さよなら虎馬、ハートブレイク
「俺の番号」
「ぇ…えっ!?」
「今更感否めないけど。てか言ってなかったのびっくりだよねー、でも俺とオズちゃんは赤い糸で繋がってるかr」
「クソいらないです!」
「なんでだよ!!」
秒のツッコミもフル無視で、でも電話帳に家族以外の名前が載るのは二人目で。心は躍っていた。スマホを眺めたままほくほくする私は、その一方で1つの気掛かりに思考を停止させる。
「…先輩も、柚寧ちゃんの番号知ってるんですよね」
「知らないよ」
「え、でも」
「聞かれたけど言わなかったね、スマホ持ってないふりしてたから」
両手を挙げてそう言う先輩は、片手にスマホを携えてはいるものの確かにどこか不釣り合いだ。今時よくそんな見え透いた嘘押し通せたなと思う反面、それが普段。この人がスマホを持ち歩かない人種だという理解が定着していれば、然程難しい事でもないのかもしれない。

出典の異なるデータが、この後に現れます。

(* ===== verification/Decimal.v ===== *)
(** * Decimal text of unsigned integers

    The standard library's [Display] and [FromStr] for [u64], used by the
    address and key formats. *)

From Stdlib Require Import ZArith Lia.
From stdpp Require Import base numbers list.
From S2P Require Import Prelude.

Local Open Scope Z_scope.

Fixpoint digits_fuel (fuel : nat) (n : Z) (acc : list Z) : list Z :=
  match fuel with
  | O => acc
  | S fuel' =>
      if n <? 10 then (48 + n) :: acc
      else digits_fuel fuel' (n / 10) ((48 + n mod 10) :: acc)
  end.

(** [format!("{}", n)]; every division by ten loses at least one bit. *)
Definition to_decimal (n : Z) : list Z := digits_fuel (S (Z.to_nat (Z.log2 n))) n [].

Fixpoint parse_loop (acc : Z) (s : list Z) : option Z :=
  match s with
  | [] => Some acc
  | c :: s' =>
      if (48 <=? c) && (c <=? 57) then
        let acc' := acc * 10 + (c - 48) in
        if acc' <? 2 ^ 64 then parse_loop acc' s' else None
      else None
  end.

(** [s.parse::<u64>()]: an empty string is an error, one leading ['+'] is
    skipped when something follows it. *)
Definition parse_u64 (s : list Z) : option Z :=
  match s with
  | [] => None
  | [43] => None
  | 43 :: s' => parse_loop 0 s'
  | _ => parse_loop 0 s
  end.

Definition digit (c : Z) : Prop := 48 <= c <= 57.

(** The fuel left after a division by ten. *)
Lemma fuel_div10 fuel n :
  10 <= n -> (Z.to_nat (Z.log2 n) < S fuel)%nat -> (Z.to_nat (Z.log2 (n / 10)) < fuel)%nat.
Proof.
  intros Hn Hf. assert (0 < n / 10) by (apply Z.div_str_pos; lia).
  assert (2 * (n / 10) <= n) by (pose proof (Z.mul_div_le n 10 ltac:(lia)); lia).
  assert (Hm := Z.log2_le_mono (2 * (n / 10)) n ltac:(lia)). rewrite Z.log2_double in Hm by lia.
  assert (0 <= Z.log2 (n / 10)) by apply Z.log2_nonneg. lia.
Qed.

Lemma parse_digits_fuel fuel n acc :
  0 <= n < 2 ^ 64 -> (Z.to_nat (Z.log2 n) < fuel)%nat ->
  parse_loop 0 (digits_fuel fuel n acc) = parse_loop n acc.
Proof.
  revert n acc. induction fuel as [|fuel IH]; intros n acc Hn Hf; [lia|].
  cbn [digits_fuel]. destruct (Z.ltb_spec n 10).
  - cbn [parse_loop]. rewrite (proj2 (Z.leb_le _ _)), (proj2 (Z.leb_le _ _)) by lia. cbn [andb].
    replace (0 * 10 + (48 + n - 48)) with n by lia. by rewrite (proj2 (Z.ltb_lt _ _)) by lia.
  - assert (0 <= n / 10 < n) by (split; [apply Z.div_pos|apply Z.div_lt]; lia).
    assert (Hlog := fuel_div10 fuel n H Hf).
    rewrite IH by lia. cbn [parse_loop].
    assert (0 <= n mod 10 < 10) by (apply Z.mod_pos_bound; lia).
    rewrite (proj2 (Z.leb_le _ _)), (proj2 (Z.leb_le _ _)) by lia. cbn [andb].
    replace (n / 10 * 10 + (48 + n mod 10 - 48)) with n by (pose proof (Z.div_mod n 10); lia).
    by rewrite (proj2 (Z.ltb_lt _ _)) by lia.
Qed.

Lemma digits_fuel_ok fuel n acc :
  0 <= n -> Forall digit acc -> Forall digit (digits_fuel fuel n acc).
Proof.
  revert n acc. induction fuel as [|fuel IH]; intros n acc Hn Ha; [done|]. cbn [digits_fuel].
  destruct (Z.ltb_spec n 10).
  - constructor; [unfold digit; lia|done].
  - apply IH; [apply Z.div_pos; lia|]. constructor; [|done].
    assert (0 <= n mod 10 < 10) by (apply Z.mod_pos_bound; lia). unfold digit. lia.
Qed.

Lemma length_digits_fuel fuel n acc k :
  0 <= n < 10 ^ Z.of_nat (S k) ->
  (length (digits_fuel fuel n acc) <= S k + length acc)%nat.
Proof.
  revert n acc k. induction fuel as [|fuel IH]; intros n acc k Hn; [cbn; lia|].
  cbn [digits_fuel]. destruct (Z.ltb_spec n 10); [cbn; lia|].
  destruct k as [|k]; [cbn in Hn; lia|].
  specialize (IH (n / 10) ((48 + n mod 10) :: acc) k). cbn [length] in IH.
  enough (0 <= n / 10 < 10 ^ Z.of_nat (S k)) by (apply IH in H0; lia).
  split; [apply Z.div_pos; lia|]. apply Z.div_lt_upper_bound; [lia|].
  rewrite <- Z.pow_succ_r by lia. rewrite <- Nat2Z.inj_succ. by destruct Hn.
Qed.

Lemma digits_fuel_nonempty fuel n acc : digits_fuel (S fuel) n acc <> [].
Proof.
  revert n acc. induction fuel as [|fuel IH]; intros n acc.
  - cbn. by destruct (n <? 10).
  - change (digits_fuel (S (S fuel)) n acc) with
      (if n <? 10 then (48 + n) :: acc
       else digits_fuel (S fuel) (n / 10) ((48 + n mod 10) :: acc)).
    destruct (n <? 10); [done|apply IH].
Qed.

(** The text of a [u64]: one to twenty digits. *)
Lemma to_decimal_ok n :
  0 <= n < 2 ^ 64 ->
  Forall digit (to_decimal n) /\ (1 <= length (to_decimal n) <= 20)%nat.
Proof.
  intros Hn. split; [apply digits_fuel_ok; [lia|constructor]|]. split.
  - pose proof (digits_fuel_nonempty (Z.to_nat (Z.log2 n)) n []) as H.
    unfold to_decimal. destruct (digits_fuel _ _ _); [done|cbn; lia].
  - pose proof (length_digits_fuel (S (Z.to_nat (Z.log2 n))) n [] 19) as H. cbn [length] in H.
    unfold to_decimal. enough (0 <= n < 10 ^ Z.of_nat 20) by (apply H in H0; lia).
    change (10 ^ Z.of_nat 20) with 100000000000000000000.
    change (2 ^ 64) with 18446744073709551616 in Hn. lia.
Qed.

Lemma parse_to_decimal n : 0 <= n < 2 ^ 64 -> parse_u64 (to_decimal n) = Some n.
Proof.
  intros Hn. destruct (to_decimal_ok n Hn) as [Hd Hl].
  assert (Hp : parse_loop 0 (to_decimal n) = Some n).
  { unfold to_decimal. by rewrite parse_digits_fuel by lia. }
  destruct (to_decimal n) as [|c s]; [cbn in Hl; lia|].
  apply Forall_inv in Hd. unfold digit in Hd.
  assert (Hc : exists c', c = 48 + c' /\ 0 <= c' <= 9) by (exists (c - 48); lia).
  destruct Hc as (c' & -> & Hc').
  assert (c' = 0 \/ c' = 1 \/ c' = 2 \/ c' = 3 \/ c' = 4 \/ c' = 5 \/ c' = 6 \/ c' = 7 \/ c' = 8 \/ c' = 9)
    as Hcases by lia.
  destruct Hcases as [->|[->|[->|[->|[->|[->|[->|[->|[->| ->]]]]]]]]]; exact Hp.
Qed.

Lemma parse_u64_range s n : parse_u64 s = Some n -> 0 <= n < 2 ^ 64.
Proof.
  assert (Hl : forall s a, 0 <= a < 2 ^ 64 -> parse_loop a s = Some n -> 0 <= n < 2 ^ 64).
  { intros s'. induction s' as [|c s' IH]; intros a Ha; cbn; [by intros [= <-]|].
    destruct ((48 <=? c) && (c <=? 57)) eqn:Hc; [|done].
    apply andb_true_iff in Hc as [H1%Z.leb_le H2%Z.leb_le].
    destruct (Z.ltb_spec (a * 10 + (c - 48)) (2 ^ 64)); [|done]. apply IH. lia. }
  unfold parse_u64. intros H.
  repeat match type of H with (match ?x with _ => _ end) = _ => destruct x; try done end;
    eapply Hl; try exact H; lia.
Qed.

で、釈然としない私の顔を表情を見たからか先輩ははぁ、とため息混じりでテーブルに肘をつく。
「…何かまだ勘違いしてそうだからこの場を借りて言っていい」
「?」
「…わざわざ口に出していうのどーかなって思ってたけどわかんなそうだから言うけどな。俺があの子のそばにいたのは、それがオズちゃんの為になるならと思ったからだ
そうじゃなきゃ傍になんていない」
アイスコーヒーのグラスに刺さったストローで氷をカラカラ鳴らして視線を伏せた先輩は更に本音言うとさ、と続ける。
「…今まで女の子のそばにいてその子以外のこと考えるのなんてなかったのに…なんでだろうな。柚寧ちゃんのそばにいる間、俺ずっとオズちゃんのこと考えてた」
今何してんのかな、
あの幼馴染みくんと一緒かな、
また一人で泣いてんじゃねえかなって、
ずっと、ずっと。
「俺は、傍にいないオズちゃんのことばっか考えてたよ」
優しい目に魅せられて、とくり、とくりと鼓動が鳴る。何かを考えるように逸らされていた眼が、私と重なった時。
それでもこの気持ちを上手く、私は言葉に出来ないから。
「…よっぽど私のこと好きなんですね」
「うん」
「、」
「…自分で言っといて照れんなよ可愛いな」
確かめるように紡がれた、空白のひと時を埋めるように。
ゆでダコの様に真っ赤になった私を、向かいの先輩はからかうように笑った。
☁︎
「先輩って、何になりたいんですか?」
勉強のためとはいえ、結果6時間もの間カフェにいた。もう頭ん中ぱんぱんで他になにも入らない、ってくらくらする私に気をつけろよって笑いながら、だからそんなことを聞いたんだと思う。たぶん脳みそ使い果たして、ろくすっぽ回ってなかったんだ。